# TASK PROMPT
Among the lines below, restate word for word only those from the line with "apply (accepted_indexed _ _ (MintV2" through the line with "rewrite <-E in", with both end lines kept.

Collected data entries
........

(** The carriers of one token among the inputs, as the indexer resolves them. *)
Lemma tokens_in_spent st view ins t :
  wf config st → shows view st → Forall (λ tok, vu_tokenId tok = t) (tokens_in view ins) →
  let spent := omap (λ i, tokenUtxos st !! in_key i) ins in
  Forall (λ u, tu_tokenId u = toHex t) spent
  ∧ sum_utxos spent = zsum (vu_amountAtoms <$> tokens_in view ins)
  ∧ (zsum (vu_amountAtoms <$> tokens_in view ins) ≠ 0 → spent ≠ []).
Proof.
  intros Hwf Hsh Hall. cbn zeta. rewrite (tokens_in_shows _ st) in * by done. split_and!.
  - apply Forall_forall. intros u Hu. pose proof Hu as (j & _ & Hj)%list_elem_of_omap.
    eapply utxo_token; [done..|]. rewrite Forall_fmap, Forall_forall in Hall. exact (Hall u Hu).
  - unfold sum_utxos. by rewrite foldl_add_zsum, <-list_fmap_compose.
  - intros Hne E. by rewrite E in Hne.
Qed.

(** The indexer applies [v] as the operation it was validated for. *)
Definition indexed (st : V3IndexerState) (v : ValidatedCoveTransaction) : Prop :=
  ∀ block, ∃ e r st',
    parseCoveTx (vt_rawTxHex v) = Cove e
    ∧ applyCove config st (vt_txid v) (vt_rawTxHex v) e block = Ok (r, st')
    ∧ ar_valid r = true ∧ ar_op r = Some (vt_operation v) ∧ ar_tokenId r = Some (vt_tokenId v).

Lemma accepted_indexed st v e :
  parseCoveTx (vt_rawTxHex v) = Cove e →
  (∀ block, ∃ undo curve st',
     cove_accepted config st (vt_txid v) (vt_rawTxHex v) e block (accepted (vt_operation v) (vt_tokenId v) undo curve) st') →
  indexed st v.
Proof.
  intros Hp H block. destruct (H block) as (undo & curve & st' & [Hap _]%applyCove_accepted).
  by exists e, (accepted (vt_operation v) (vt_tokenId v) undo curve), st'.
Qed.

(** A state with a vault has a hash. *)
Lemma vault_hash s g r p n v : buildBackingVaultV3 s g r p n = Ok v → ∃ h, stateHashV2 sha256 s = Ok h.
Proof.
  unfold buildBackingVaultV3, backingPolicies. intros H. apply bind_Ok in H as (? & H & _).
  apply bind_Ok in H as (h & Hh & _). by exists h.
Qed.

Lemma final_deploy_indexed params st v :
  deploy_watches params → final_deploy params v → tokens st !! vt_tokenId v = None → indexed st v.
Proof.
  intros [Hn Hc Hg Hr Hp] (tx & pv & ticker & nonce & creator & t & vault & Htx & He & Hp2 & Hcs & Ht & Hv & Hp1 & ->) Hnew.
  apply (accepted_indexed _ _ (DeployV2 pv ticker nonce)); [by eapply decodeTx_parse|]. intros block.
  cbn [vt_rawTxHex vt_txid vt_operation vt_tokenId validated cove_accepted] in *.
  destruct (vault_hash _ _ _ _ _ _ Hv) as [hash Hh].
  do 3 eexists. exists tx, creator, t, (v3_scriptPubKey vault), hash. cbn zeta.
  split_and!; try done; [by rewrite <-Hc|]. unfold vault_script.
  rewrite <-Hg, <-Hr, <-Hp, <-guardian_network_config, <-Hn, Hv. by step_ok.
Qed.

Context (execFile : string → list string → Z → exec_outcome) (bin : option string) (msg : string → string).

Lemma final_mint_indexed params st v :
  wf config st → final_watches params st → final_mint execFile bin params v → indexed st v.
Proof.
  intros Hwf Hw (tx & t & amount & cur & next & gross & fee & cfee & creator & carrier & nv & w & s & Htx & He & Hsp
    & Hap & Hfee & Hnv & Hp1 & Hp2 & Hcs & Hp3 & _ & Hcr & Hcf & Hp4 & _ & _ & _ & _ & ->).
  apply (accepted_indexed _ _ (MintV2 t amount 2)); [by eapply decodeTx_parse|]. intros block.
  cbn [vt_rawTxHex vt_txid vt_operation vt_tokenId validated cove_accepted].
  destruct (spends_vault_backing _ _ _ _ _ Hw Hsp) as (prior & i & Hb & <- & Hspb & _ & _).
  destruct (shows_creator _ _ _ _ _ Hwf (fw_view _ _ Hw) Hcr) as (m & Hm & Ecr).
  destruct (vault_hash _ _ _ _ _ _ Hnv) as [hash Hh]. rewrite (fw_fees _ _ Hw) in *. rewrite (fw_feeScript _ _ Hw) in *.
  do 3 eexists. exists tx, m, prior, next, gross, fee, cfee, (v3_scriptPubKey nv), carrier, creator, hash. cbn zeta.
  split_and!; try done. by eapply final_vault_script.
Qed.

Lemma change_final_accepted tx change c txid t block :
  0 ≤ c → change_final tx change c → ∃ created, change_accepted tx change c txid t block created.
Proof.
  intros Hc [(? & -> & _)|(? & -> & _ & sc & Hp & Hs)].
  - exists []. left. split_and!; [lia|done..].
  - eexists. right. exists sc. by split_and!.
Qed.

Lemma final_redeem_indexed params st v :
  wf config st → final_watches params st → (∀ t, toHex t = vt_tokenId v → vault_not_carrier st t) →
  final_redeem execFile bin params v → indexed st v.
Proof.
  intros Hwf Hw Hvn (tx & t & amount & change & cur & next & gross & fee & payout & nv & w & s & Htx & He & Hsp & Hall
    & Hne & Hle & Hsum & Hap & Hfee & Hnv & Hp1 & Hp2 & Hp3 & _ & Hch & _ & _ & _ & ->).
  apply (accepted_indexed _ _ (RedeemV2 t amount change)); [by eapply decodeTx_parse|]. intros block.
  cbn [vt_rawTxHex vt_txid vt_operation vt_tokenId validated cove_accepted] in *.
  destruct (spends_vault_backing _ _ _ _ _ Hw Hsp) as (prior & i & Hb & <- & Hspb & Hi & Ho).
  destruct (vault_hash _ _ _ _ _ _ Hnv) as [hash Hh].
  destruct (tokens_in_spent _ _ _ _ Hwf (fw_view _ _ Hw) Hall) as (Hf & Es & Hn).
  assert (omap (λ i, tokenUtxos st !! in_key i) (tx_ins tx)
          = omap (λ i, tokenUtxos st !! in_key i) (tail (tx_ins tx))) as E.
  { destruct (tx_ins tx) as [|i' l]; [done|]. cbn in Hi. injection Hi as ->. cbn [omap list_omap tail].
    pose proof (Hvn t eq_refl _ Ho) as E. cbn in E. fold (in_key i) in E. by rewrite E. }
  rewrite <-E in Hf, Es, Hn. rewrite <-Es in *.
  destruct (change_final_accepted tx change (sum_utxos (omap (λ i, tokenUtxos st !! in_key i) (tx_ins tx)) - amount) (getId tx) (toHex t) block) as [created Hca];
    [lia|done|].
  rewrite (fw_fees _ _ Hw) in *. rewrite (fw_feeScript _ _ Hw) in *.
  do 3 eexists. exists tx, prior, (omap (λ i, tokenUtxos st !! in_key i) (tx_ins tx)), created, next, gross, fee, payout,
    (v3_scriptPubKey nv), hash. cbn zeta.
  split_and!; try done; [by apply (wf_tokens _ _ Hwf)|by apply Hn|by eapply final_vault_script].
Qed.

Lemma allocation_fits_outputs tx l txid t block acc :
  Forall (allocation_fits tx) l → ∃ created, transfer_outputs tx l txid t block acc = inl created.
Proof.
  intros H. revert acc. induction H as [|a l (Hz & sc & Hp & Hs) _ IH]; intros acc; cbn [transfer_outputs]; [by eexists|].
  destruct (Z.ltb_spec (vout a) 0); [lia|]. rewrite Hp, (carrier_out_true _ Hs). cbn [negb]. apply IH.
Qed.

........

# RESPONSE
  apply (accepted_indexed _ _ (MintV2 t amount 2)); [by eapply decodeTx_parse|]. intros block.
  cbn [vt_rawTxHex vt_txid vt_operation vt_tokenId validated cove_accepted].
  destruct (spends_vault_backing _ _ _ _ _ Hw Hsp) as (prior & i & Hb & <- & Hspb & _ & _).
  destruct (shows_creator _ _ _ _ _ Hwf (fw_view _ _ Hw) Hcr) as (m & Hm & Ecr).
  destruct (vault_hash _ _ _ _ _ _ Hnv) as [hash Hh]. rewrite (fw_fees _ _ Hw) in *. rewrite (fw_feeScript _ _ Hw) in *.
  do 3 eexists. exists tx, m, prior, next, gross, fee, cfee, (v3_scriptPubKey nv), carrier, creator, hash. cbn zeta.
  split_and!; try done. by eapply final_vault_script.
Qed.

Lemma change_final_accepted tx change c txid t block :
  0 ≤ c → change_final tx change c → ∃ created, change_accepted tx change c txid t block created.
Proof.
  intros Hc [(? & -> & _)|(? & -> & _ & sc & Hp & Hs)].
  - exists []. left. split_and!; [lia|done..].
  - eexists. right. exists sc. by split_and!.
Qed.

Lemma final_redeem_indexed params st v :
  wf config st → final_watches params st → (∀ t, toHex t = vt_tokenId v → vault_not_carrier st t) →
  final_redeem execFile bin params v → indexed st v.
Proof.
  intros Hwf Hw Hvn (tx & t & amount & change & cur & next & gross & fee & payout & nv & w & s & Htx & He & Hsp & Hall
    & Hne & Hle & Hsum & Hap & Hfee & Hnv & Hp1 & Hp2 & Hp3 & _ & Hch & _ & _ & _ & ->).
  apply (accepted_indexed _ _ (RedeemV2 t amount change)); [by eapply decodeTx_parse|]. intros block.
  cbn [vt_rawTxHex vt_txid vt_operation vt_tokenId validated cove_accepted] in *.
  destruct (spends_vault_backing _ _ _ _ _ Hw Hsp) as (prior & i & Hb & <- & Hspb & Hi & Ho).
  destruct (vault_hash _ _ _ _ _ _ Hnv) as [hash Hh].
  destruct (tokens_in_spent _ _ _ _ Hwf (fw_view _ _ Hw) Hall) as (Hf & Es & Hn).
  assert (omap (λ i, tokenUtxos st !! in_key i) (tx_ins tx)
          = omap (λ i, tokenUtxos st !! in_key i) (tail (tx_ins tx))) as E.
  { destruct (tx_ins tx) as [|i' l]; [done|]. cbn in Hi. injection Hi as ->. cbn [omap list_omap tail].
    pose proof (Hvn t eq_refl _ Ho) as E. cbn in E. fold (in_key i) in E. by rewrite E. }
  rewrite <-E in Hf, Es, Hn. rewrite <-Es in *.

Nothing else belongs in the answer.